## Task goal:
Begin at the line containing "else get d' k" in the data below and go on through the line containing "and the focus-session", repeating each line exactly; include both ends and no other line.

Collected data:
☆ ☆ ☆ ☆ ☆ ☆ ☆

Definition parse_symbol {E} (prevFarRefs : gmap Z Z) (names : gmap gostring E) (st : line_state) (symbol : gostring) : outcome line_state :=
  let col := ls_col st in
  let prev := default 2 (prevFarRefs !! col) in
  let* st :=
    match kind_of symbol with
    | SymSkip => Ok (mk_line_state (col - 1) (ls_nNames st) (ls_nCreators st) (ls_nLinks st) (ls_curFarRefs st) (ls_prevRef st))
    | SymStart => Ok (set_links st (ls_nLinks st ++ [new_refs col 1]))
    | SymStartPrev => Ok (set_links st (ls_nLinks st ++ [new_refs col prev]))
    | SymLink => let* l := link_last (ls_nLinks st) col 1 in Ok (set_links st l)
    | SymLinkPrev => let* l := link_last (ls_nLinks st) col prev in Ok (set_links st l)
    | SymPass => Ok st
    | SymFarRef =>
        match ParseInt (trim (Z.eqb 9553) symbol) with
        | Ok ref => Ok (mk_line_state col (ls_nNames st) (ls_nCreators st) (ls_nLinks st) (<[col := ref]> (ls_curFarRefs st)) (ls_prevRef st))
        | Err e | Panic e => Panic e
        end
    | SymName =>
        if bool_decide (is_Some (names !! symbol)) then Panic "event already exists"
        else
          let nNames := ls_nNames st ++ [symbol] in
          Ok (mk_line_state col nNames (ls_nCreators st ++ [col])
                (if (length (ls_nLinks st) <? length nNames)%nat then ls_nLinks st ++ [new_refs col 0] else ls_nLinks st)
                (ls_curFarRefs st) (ls_prevRef st))
    end in
  if one_of symbol ["╚"; "╝"]%string then
    Ok (mk_line_state (ls_col st) (ls_nNames st) (ls_nCreators st) (ls_nLinks st) (ls_curFarRefs st)
          (match prevFarRefs !! ls_col st with Some ref => ref - 1 | None => 1 end))
  else Ok (mk_line_state (ls_col st + 1) (ls_nNames st) (ls_nCreators st) (ls_nLinks st) (ls_curFarRefs st) (ls_prevRef st)).

(** The loop over the fields of a line, up to a comment. *)
Fixpoint parse_line {E} (prevFarRefs : gmap Z Z) (names : gmap gostring E) (st : line_state) (symbols : list gostring) : outcome line_state :=
  match symbols with
  | [] => Ok st
  | symbol :: symbols =>
      let symbol := TrimSpace symbol in
      if str_HasPrefix symbol (runes "//") then Ok st
      else let* st := parse_symbol prevFarRefs names st symbol in parse_line prevFarRefs names st symbols
  end.

Definition new_line : line_state := mk_line_state 0 [] [] [] ∅ 0.
(** * importo: the import-graph analyzer, embedded and verified

    A shallow embedding of [import_visitor.py], [import_analyzer.py],
    [optimizer.py], [load_time_analyzer.py] and of [get_changed_files] of
    [lint_and_format.py].  Python values are modelled as follows.

    - [str] is [string]; [int] is [Z].
    - A [dict] keeps insertion order, so it is an association list with
      unique keys; a [defaultdict] inserts its default at the end when a
      missing key is read.
    - A [set] has no duplicates and an iteration order that the program
      does not control.  It is a duplicate-free list whose order stands for
      the iteration order; statements that must not depend on that order
      quantify over it.
    - [pathlib] paths are a root marker and a list of components.
    - What the program reads from outside is an input of the model: the
      files that [rglob] yields with what reading and parsing them gives,
      [sys.builtin_module_names], [importlib.util.find_spec] as a function
      that returns a spec or [None] or raises, the hash order of string
      sets, and how deep the interpreter lets calls nest.
      Output written with [print] is modelled for the load-time loops
      only. *)

From Stdlib Require Import String Ascii List ZArith Bool Arith Lia.
From Stdlib Require Import Permutation Sorted DecimalString PrimFloat.
Import ListNotations.

Local Open Scope string_scope.
Local Open Scope list_scope.

Set Implicit Arguments.
Set Warnings "-register-all".

(** ** Python strings *)

Module PyStr.

(** [pat in s] for two strings. *)
Fixpoint contains (pat s : string) : bool :=
  String.prefix pat s ||
  match s with
  | EmptyString => false
  | String _ s' => contains pat s'
  end.

(** [s.split(c)[0]]: the characters before the first [c]. *)
Fixpoint first_segment (c : ascii) (s : string) : string :=
  match s with
  | EmptyString => EmptyString
  | String a s' => if Ascii.eqb a c then EmptyString
                   else String a (first_segment c s')
  end.

(** [s.replace(a, b)] for one-character [a] and [b]. *)
Fixpoint replace (a b : ascii) (s : string) : string :=
  match s with
  | EmptyString => EmptyString
  | String x s' => String (if Ascii.eqb x a then b else x) (replace a b s')
  end.

(** [s.rfind(c)], with [None] for Python's [-1]. *)
Fixpoint rfind (c : ascii) (s : string) : option nat :=
  match s with
  | EmptyString => None
  | String a s' =>
      match rfind c s' with
      | Some i => Some (S i)
      | None => if Ascii.eqb a c then Some 0 else None
      end
  end.

(** [sep.join(parts)]. *)
Fixpoint join (sep : string) (parts : list string) : string :=
  match parts with
  | [] => EmptyString
  | [p] => p
  | p :: rest => p ++ sep ++ join sep rest
  end.

(** [str(n)] for an [int]. *)
Definition of_int (n : Z) : string := NilZero.string_of_int (Z.to_int n).

(** Truthiness of a string: [if s:]. *)
Definition truthy (s : string) : bool :=
  match s with EmptyString => false | _ => true end.

Definition mem (x : string) (l : list string) : bool :=
  existsb (String.eqb x) l.

End PyStr.

(** ** Ordered dictionaries *)

Module Dict.
Section WithValue.
Variable V : Type.

Definition t := list (string * V).

Fixpoint get (d : t) (k : string) : option V :=
  match d with
  | [] => None
  | (k', v) :: d' => if String.eqb k k' then Some v else get d' k
  end.

Definition keys (d : t) : list string := map fst d.

Definition has (d : t) (k : string) : bool := PyStr.mem k (keys d).

(** [d[k] = v]: an existing key keeps its position, a new one goes last. *)
Fixpoint set (d : t) (k : string) (v : V) : t :=
  match d with
  | [] => [(k, v)]
  | (k', v') :: d' =>
      if String.eqb k k' then (k', v) :: d' else (k', v') :: set d' k v
  end.
(** * FocusFlow Pro: habit streaks and focus-session timing

    A shallow embedding of the two pieces of business logic of the server:
    the check-in handler of [server/routes.ts] (POST /api/habits/:id/check-in)
    and the focus-session handlers (POST /api/focus-sessions/start and
    POST /api/focus-sessions/end), together with the parts of [MemStorage]
    ([server/storage.ts]) they call.

    Conventions.
    - A JavaScript [Date] is represented by its time value, an integer number
      of milliseconds since the epoch, in [Z].  Every [Date] the handlers
      build comes from [new Date()], so the invalid date (NaN) is not
      represented, and time values are not clipped to the range of
      +-8.64e15 ms.
    - JavaScript numbers holding streak counts and minute counts are
      integers; they are modelled in [Z] (exact as long as they stay below
      2^53, which a counter incremented once per check-in does).
    - [null] and [undefined] in a nullable column are [None].
    - The module-level [storage] object is threaded explicitly: a handler
      takes the store and returns the new store with the HTTP response.
    - [new Date()] and [randomUUID()] read the environment; their results
      are arguments of the functions that call them. *)

From stdpp Require Import gmap strings.
From Stdlib Require Import ZArith Lia Bool.

Local Open Scope Z_scope.

(** ** The calendar of the JavaScript runtime

    [getDate], [getMonth], [getFullYear] and [setDate] are built-ins of the
    runtime.  They are modelled after ECMA-262, section "Date Objects":
    the abstract operations keep the names they have there.  The time zone
    of the host is the operation [LocalTZA] of the standard, a parameter:
    hosts with a fixed offset and hosts with daylight-saving transitions
    are instances ([fixedOffset], [zoneOffset]). *)

Module JSDate.

Definition msPerDay : Z := 86400000.

Definition Day (t : Z) : Z := t / msPerDay.

Definition TimeWithinDay (t : Z) : Z := t mod msPerDay.

Definition DaysInYear (y : Z) : Z :=
  if negb (y mod 4 =? 0) then 365
  else if negb (y mod 100 =? 0) then 366
  else if negb (y mod 400 =? 0) then 365
  else 366.

Definition DayFromYear (y : Z) : Z :=
  365 * (y - 1970) + (y - 1969) / 4 - (y - 1901) / 100 + (y - 1601) / 400.

Definition TimeFromYear (y : Z) : Z := msPerDay * DayFromYear y.

(** ECMA-262 defines [YearFromTime t] as the largest [y] with
    [TimeFromYear y <= t].  It is computed here from the estimate
    [1970 + 400 d / 146097] (146097 days in 400 years), corrected by one
    year in either direction; [YearFromDay_spec] shows this is that [y]. *)
Definition YearFromDay (d : Z) : Z :=
  let y0 := 1970 + (400 * d) / 146097 in
  if d <? DayFromYear y0 then y0 - 1
  else if DayFromYear (y0 + 1) <=? d then y0 + 1
  else y0.

Definition YearFromTime (t : Z) : Z := YearFromDay (Day t).

Definition InLeapYear (t : Z) : Z :=
  if DaysInYear (YearFromTime t) =? 366 then 1 else 0.

Definition DayWithinYear (t : Z) : Z := Day t - DayFromYear (YearFromTime t).

(** Month numbers run from 0 (January) to 11 (December). *)
Definition MonthFromTime (t : Z) : Z :=
  let d := DayWithinYear t in
  let l := InLeapYear t in
  if d <? 31 then 0
  else if d <? 59 + l then 1
  else if d <? 90 + l then 2
  else if d <? 120 + l then 3
  else if d <? 151 + l then 4
  else if d <? 181 + l then 5
  else if d <? 212 + l then 6
  else if d <? 243 + l then 7
  else if d <? 273 + l then 8
  else if d <? 304 + l then 9
  else if d <? 334 + l then 10
  else 11.

Definition DateFromTime (t : Z) : Z :=
  let d := DayWithinYear t in
  let l := InLeapYear t in
  match MonthFromTime t with
  | 0 => d + 1
  | 1 => d - 30
  | 2 => d - 58 - l
  | 3 => d - 89 - l
  | 4 => d - 119 - l
  | 5 => d - 150 - l
  | 6 => d - 180 - l
  | 7 => d - 211 - l
  | 8 => d - 242 - l
  | 9 => d - 272 - l
  | 10 => d - 303 - l
  | _ => d - 333 - l
  end.

(** Number of days from the start of a year to the start of month [mn]
    (0..11), [l] being 1 in a leap year and 0 otherwise. *)
Definition DayWithinYearOfMonth (mn l : Z) : Z :=
  match mn with
  | 0 => 0
  | 1 => 31
  | 2 => 59 + l
  | 3 => 90 + l
  | 4 => 120 + l
  | 5 => 151 + l
  | 6 => 181 + l
  | 7 => 212 + l
  | 8 => 243 + l
  | 9 => 273 + l
  | 10 => 304 + l
  | _ => 334 + l
  end.

(** [MakeDay year month date]: the day number of the first of month
    [month mod 12] in year [year + floor (month / 12)], plus [date - 1].
    Dates outside the month (0, negative, 32, ...) carry into the
    neighbouring months. *)
Definition MakeDay (year month date : Z) : Z :=
  let ym := year + month / 12 in
  let mn := month mod 12 in
  let l := if DaysInYear ym =? 366 then 1 else 0 in
  DayFromYear ym + DayWithinYearOfMonth mn l + date - 1.

Definition MakeDate (day time : Z) : Z := day * msPerDay + time.

Section LocalTime.

(** [LocalTZA t isUTC], implementation-defined in ECMA-262: the offset of
    the host's local time from UTC, in milliseconds.  With [isUTC = true],
    [t] is a UTC time value and the result is the offset in effect at [t].
    With [isUTC = false], [t] is a local time value and the result is the
    offset under which the host reads that local time. *)
Variable LocalTZA : Z -> bool -> Z.

Definition LocalTime (t : Z) : Z := t + LocalTZA t true.

Definition UTC (t : Z) : Z := t - LocalTZA t false.

Definition getDate (t : Z) : Z := DateFromTime (LocalTime t).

☆ ☆ ☆ ☆ ☆ ☆ ☆

## Answer space:
  | (k', v) :: d' => if String.eqb k k' then Some v else get d' k
  end.

Definition keys (d : t) : list string := map fst d.

Definition has (d : t) (k : string) : bool := PyStr.mem k (keys d).

(** [d[k] = v]: an existing key keeps its position, a new one goes last. *)
Fixpoint set (d : t) (k : string) (v : V) : t :=
  match d with
  | [] => [(k, v)]
  | (k', v') :: d' =>
      if String.eqb k k' then (k', v) :: d' else (k', v') :: set d' k v
  end.
(** * FocusFlow Pro: habit streaks and focus-session timing

    A shallow embedding of the two pieces of business logic of the server:
    the check-in handler of [server/routes.ts] (POST /api/habits/:id/check-in)
    and the focus-session handlers (POST /api/focus-sessions/start and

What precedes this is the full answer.